**Your assignment**
Output only these lines, set down exactly: the one containing "distanceUnit q = distanceUnit p /\" and each line after it through the end of the records.

▶

(** X7: step progression never leaves the steps of the route. The updater
    keeps an index that is on a step on a step, and an index it advances
    to is the index of an existing step. So in a session whose installed
    route is the one the watch was started with, whatever position events
    arrive, the current step the navigation view reads,
    [route.steps[currentStepIndex]], exists. *)
Theorem step_index_stays_on_a_step :
  (forall r loc i,
      (i < length (Route.steps r))%nat ->
      (stepUpdater r loc i < length (Route.steps r))%nat) /\
  (forall r loc i,
      stepUpdater r loc i <> i ->
      exists st, nth_error (Route.steps r) (stepUpdater r loc i) = Some st) /\
  (forall evs sys watchId w installed,
      watches sys = [(watchId, w)] ->
      watchIdRef (app sys) = Some watchId ->
      route (app sys) = Some installed ->
      watch_route w = installed ->
      (currentStepIndex (app sys) < length (Route.steps installed))%nat ->
      forallb is_position evs = true ->
      route (app (fst (run evs sys))) = Some installed /\
      exists st,
        nth_error (Route.steps installed)
                  (currentStepIndex (app (fst (run evs sys)))) = Some st).
Proof.
  split; [ exact stepUpdater_bound | ]. split.
  - intros r loc i Hne.
    destruct (stepUpdater_cases r loc i) as [E | E]; [ contradiction | ].
    pose proof E as E'. apply stepUpdater_advances in E'.
    destruct E' as [_ Hn]. unfold notLastStep in Hn.
    destruct (nth_error (Route.steps r) (stepUpdater r loc i)) as [ st | ] eqn:N;
      [ exists st; reflexivity | ].
    apply nth_error_None in N. lia.
  - intros evs sys watchId w installed Hws Href Hr <- Hi Hevs.
    destruct (run_Position_bound evs sys watchId w
                (or_introl (conj Hws Href)) Hevs Hi) as [Hi' Hr'].
    split; [ congruence | ].
    destruct (nth_error (Route.steps (watch_route w))
                (currentStepIndex (app (fst (run evs sys))))) as [ st | ] eqn:N;
      [ exists st; reflexivity | ].
    apply nth_error_None in N. lia.
Qed.

(** On the sample session, three fixes along the route. *)
Lemma step_index_stays_on_a_step_witness :
  exists st,
    nth_error (Route.steps Sample.route0)
      (currentStepIndex
         (app (fst (run [Position 0 0.001 0 Sample.t0;
                         Position 0 0.001 0 (Sample.t0 + 1000);
                         Position 0 0.002 0 (Sample.t0 + 2000)]
                        Sample.session0)))) = Some st.
Proof.
  destruct step_index_stays_on_a_step as [_ [_ H]].
  destruct (H [Position 0 0.001 0 Sample.t0;
               Position 0 0.001 0 (Sample.t0 + 1000)%Z;
               Position 0 0.002 0 (Sample.t0 + 2000)%Z]
              Sample.session0 0%nat (mkWatch Sample.pub Sample.route0)
              Sample.route0 eq_refl eq_refl eq_refl eq_refl)
    as [_ Hst].
  - simpl. lia.
  - reflexivity.
  - exact Hst.
Defined.

(** ** Invariants of the page *)

Lemma watch_inv_with_app (a : AppState) (sys : System) :
  watchIdRef a = watchIdRef (app sys) ->
  watch_inv sys -> watch_inv (with_app a sys).
Proof. unfold watch_inv. simpl. intros ->. auto. Qed.

Lemma watch_inv_update_app (f : AppState -> AppState) (p : Page) :
  (forall s, watchIdRef (f s) = watchIdRef s) ->
  watch_inv (system p) -> watch_inv (system (update_app f p)).
Proof. intros Hf. apply watch_inv_with_app. apply Hf. Qed.

Lemma watch_inv_search_settled (response : Fetched SearchData.t) (p : Page) :
  watch_inv (system p) ->
  watch_inv (system (handleAmenitySelect_settled response p)).
Proof.
  intros H. unfold handleAmenitySelect_settled.
  destruct response as [ status body | ];
    [ | apply watch_inv_update_app; auto ].
  destruct (status =? 429)%Z; [ apply watch_inv_update_app; auto | ].
  destruct (negb (status_ok status)); [ apply watch_inv_update_app; auto | ].
  destruct body as [ data | ]; [ | apply watch_inv_update_app; auto ].
  destruct (SearchData.count data =? 0)%Z;
    [ apply watch_inv_update_app; auto | ].
  exact (watch_inv_update_app (setView results) p (fun _ => eq_refl) H).
Qed.

Lemma watch_inv_route_settled
  (result : SearchResult.t) (response : Fetched Route.t) (p : Page) :
  watch_inv (system p) ->
  watch_inv (system (handleDestinationSelect_settled result response p)).
Proof.
  intros H. unfold handleDestinationSelect_settled.
  destruct response as [ status body | ];
    [ | apply watch_inv_update_app; auto ].
  destruct (status =? 429)%Z; [ apply watch_inv_update_app; auto | ].
  destruct (negb (status_ok status)); [ apply watch_inv_update_app; auto | ].
  destruct body as [ routeData | ]; [ | apply watch_inv_update_app; auto ].
  apply (watch_inv_step (RouteLoaded result routeData)), H.
Qed.

Lemma watch_inv_page_step (ev : PageEvent) (p : Page) :
  watch_inv (system p) -> watch_inv (system (page_step ev p)).
Proof.
  intros H. destruct ev; simpl;
    try (apply watch_inv_update_app; [ reflexivity | exact H ]);
    try exact H.
  - unfold handleAmenitySelect. destruct (location (page_app p)); exact H.
  - destruct (pendingSearches p); [ exact H | ].
    apply watch_inv_search_settled, H.
  - unfold handleDestinationSelect. destruct (location (page_app p)); exact H.
  - destruct (pendingRoutes p); [ exact H | ].
    apply watch_inv_route_settled, H.
  - apply (watch_inv_step (Position watchId latitude longitude now)), H.
  - apply (watch_inv_step (RecalcSettled response)), H.
  - apply (watch_inv_step GoBack), H.
Qed.

Lemma page_run_snoc (evs : list PageEvent) (ev : PageEvent) (p : Page) :
  page_run (evs ++ [ev]) p = page_step ev (page_run evs p).
Proof. unfold page_run. rewrite fold_left_app. reflexivity. Qed.

(** X8: the page never holds more than one position watch. In every state
    the page reaches from its mount, by any events in any order, the
    browser has either no watch and [watchIdRef] is null, or exactly one
    watch, the one whose id [watchIdRef] holds: starting a watch clears
    the one before, and arrival and [goBack] clear the one there is. *)
Theorem page_holds_at_most_one_watch :
  forall saved evs,
    let sys := system (page_run evs (initialPage saved)) in
    watch_inv sys /\
    (length (watches sys) <= 1)%nat /\
    (watchIdRef (app sys) = None <-> watches sys = []).
Proof.
  intros saved evs sys.
  assert (H : watch_inv sys).
  { unfold sys. induction evs as [ | ev evs IH ] using rev_ind.
    - reflexivity.
    - rewrite page_run_snoc. apply watch_inv_page_step, IH. }
  split; [ exact H | ]. unfold watch_inv in H.
  destruct (watchIdRef (app sys)) as [ watchId | ].
  - destruct H as [w [-> _]]. split; [ simpl; lia | ].
    split; discriminate.
  - rewrite H. split; [ simpl; lia | ]. split; reflexivity.
Qed.

Lemma spinner_inv_search_settled
  (response : Fetched SearchData.t) (p : Page) :
  spinner_inv (handleAmenitySelect_settled response p).
Proof.
  unfold handleAmenitySelect_settled.
  destruct response as [ status body | ];
    [ | split; discriminate ].
  destruct (status =? 429)%Z; [ split; discriminate | ].
  destruct (negb (status_ok status)); [ split; discriminate | ].
  destruct body as [ data | ]; [ | split; discriminate ].
  destruct (SearchData.count data =? 0)%Z; split; discriminate.
Qed.

Lemma spinner_inv_route_settled
  (result : SearchResult.t) (response : Fetched Route.t) (p : Page) :
  spinner_inv (handleDestinationSelect_settled result response p).
Proof.
  unfold handleDestinationSelect_settled.
  destruct response as [ status body | ];
    [ | split; discriminate ].
  destruct (status =? 429)%Z; [ split; discriminate | ].
  destruct (negb (status_ok status)); [ split; discriminate | ].
  destruct body as [ routeData | ]; [ | split; discriminate ].
  split; simpl; destruct (watchIdRef (app (system p))); discriminate.
Qed.

Lemma spinner_inv_page_step (ev : PageEvent) (p : Page) :
  spinner_inv p -> spinner_inv (page_step ev p).
Proof.
  intros H.
  destruct ev; cbn [page_step]; try (split; discriminate).
  - unfold handleAmenitySelect.
    destruct (location (page_app p)); [ | exact H ].
    split; [ discriminate | ]. intros _. left. simpl. lia.
  - destruct (pendingSearches p); [ exact H | ].
    apply spinner_inv_search_settled.
  - unfold handleDestinationSelect.
    destruct (location (page_app p)); [ | exact H ].
    split; [ discriminate | ]. intros _. right. simpl.
    destruct (pendingRoutes p); discriminate.
  - destruct (pendingRoutes p); [ exact H | ].
    apply spinner_inv_route_settled.
  - destruct H as [Hr Hs].
    destruct (step_Position_view_pending (system p) watchId latitude
                longitude now) as [[more Hp] Hv].
    unfold spinner_inv, page_app. cbn [system with_system pendingSearches
                                       pendingRoutes].
    split; intros Hview.
    + destruct Hv as [Hv | [Hv | [_ Hv]]]; [ | congruence | exact Hv ].
      rewrite Hp. rewrite Hv in Hview. specialize (Hr Hview).
      destruct (pending (system p)); [ contradiction | discriminate ].
    + destruct Hv as [Hv | [Hv | [Hv _]]]; [ | congruence | congruence ].
      apply Hs. unfold page_app. congruence.
  - destruct H as [Hr Hs].
    unfold spinner_inv, page_app. cbn [system with_system pendingSearches
                                       pendingRoutes].
    destruct (pending (system p)) as [ | request rest ] eqn:P.
    + simpl. rewrite P. split; [ intros Hview | exact Hs ].
      specialize (Hr Hview). contradiction.
    + simpl. rewrite P. simpl. split; destruct response; discriminate.
  - exact H.
Qed.

(** X9: the two views that offer no button, [searching] and
    [recalculating], are up only while a request that replaces the view
    when it settles is pending: a recalculation request for
    [recalculating], a search or route request for [searching]. This
    holds in every state the page reaches from its mount. *)
Theorem spinner_waits_for_a_request :
  forall saved evs,
    let p := page_run evs (initialPage saved) in
    (view (page_app p) = recalculating -> pending (system p) <> []) /\
    (view (page_app p) = searching ->
     (0 < pendingSearches p)%nat \/ pendingRoutes p <> []) /\
    (render p = SearchingScreen ->
     pending (system p) <> [] \/ (0 < pendingSearches p)%nat \/
     pendingRoutes p <> []).
Proof.
  intros saved evs p.
  assert (H : spinner_inv p).
  { unfold p. induction evs as [ | ev evs IH ] using rev_ind.
    - split; discriminate.
    - rewrite page_run_snoc. apply spinner_inv_page_step, IH. }
  destruct H as [Hr Hs]. split; [ exact Hr | ]. split; [ exact Hs | ].
  unfold render. intros H.
  destruct (view (page_app p)) eqn:V; try discriminate.
  - right. apply Hs. reflexivity.
  - destruct (location (page_app p)), (searchResults p); discriminate.
  - destruct (location (page_app p)), (route (page_app p)),
             (selectedDestination p); discriminate.
  - left. apply Hr. reflexivity.
Qed.

(** ** [goBack] *)

Lemma goBack_watches (sys : System) :
  watch_inv sys -> watches (goBack sys) = [].
Proof.
  unfold watch_inv, goBack. intros H. simpl.
  destruct (watchIdRef (app sys)) as [ old | ].
  - destruct H as [w [-> _]]. apply clearWatch_single.
  - exact H.
Qed.

(** X10: [goBack] ends the session. In a state the page can reach it
    leaves no watch, no route, no destination, no search results and the
    grid on screen, and keeps the location, the unit and the requests in
    flight (they are not cancelled). After it position events change
    nothing, and going back again changes nothing. *)
Theorem goBack_ends_the_session :
  forall p,
    watch_inv (system p) ->
    let q := page_step BackClicked p in
    (watches (system q) = [] /\ watchIdRef (page_app q) = None /\
     route (page_app q) = None /\ selectedDestination q = None /\
     searchResults q = [] /\ selectedAmenity q = None /\
     view (page_app q) = grid /\ render q = GridScreen) /\
    (location (page_app q) = location (page_app p) /\
     distanceUnit q = distanceUnit p /\
     lastRecalcTimeRef (page_app q) = lastRecalcTimeRef (page_app p) /\
     pending (system q) = pending (system p) /\
     pendingSearches q = pendingSearches p /\
     pendingRoutes q = pendingRoutes p) /\
    (forall watchId latitude longitude now,
        page_step (PositionFix watchId latitude longitude now) q = q) /\
    page_step BackClicked q = q.
Proof.
  intros p Hinv q.
  assert (Hw : watches (system q) = []) by (apply goBack_watches, Hinv).
  split; [ repeat split; try reflexivity; exact Hw | ].
  split; [ repeat split; reflexivity | ].
  split.
  - intros watchId latitude longitude now. cbn [page_step].
    rewrite step_Position_missing by (rewrite Hw; reflexivity).
    reflexivity.
  - unfold q. cbn [page_step]. unfold page_goBack. cbn [system].
    f_equal; reflexivity.
Qed.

◀

**Exercise response**
     distanceUnit q = distanceUnit p /\
     lastRecalcTimeRef (page_app q) = lastRecalcTimeRef (page_app p) /\
     pending (system q) = pending (system p) /\
     pendingSearches q = pendingSearches p /\
     pendingRoutes q = pendingRoutes p) /\
    (forall watchId latitude longitude now,
        page_step (PositionFix watchId latitude longitude now) q = q) /\
    page_step BackClicked q = q.
Proof.
  intros p Hinv q.
  assert (Hw : watches (system q) = []) by (apply goBack_watches, Hinv).
  split; [ repeat split; try reflexivity; exact Hw | ].
  split; [ repeat split; reflexivity | ].
  split.
  - intros watchId latitude longitude now. cbn [page_step].
    rewrite step_Position_missing by (rewrite Hw; reflexivity).
    reflexivity.
  - unfold q. cbn [page_step]. unfold page_goBack. cbn [system].
    f_equal; reflexivity.
Qed.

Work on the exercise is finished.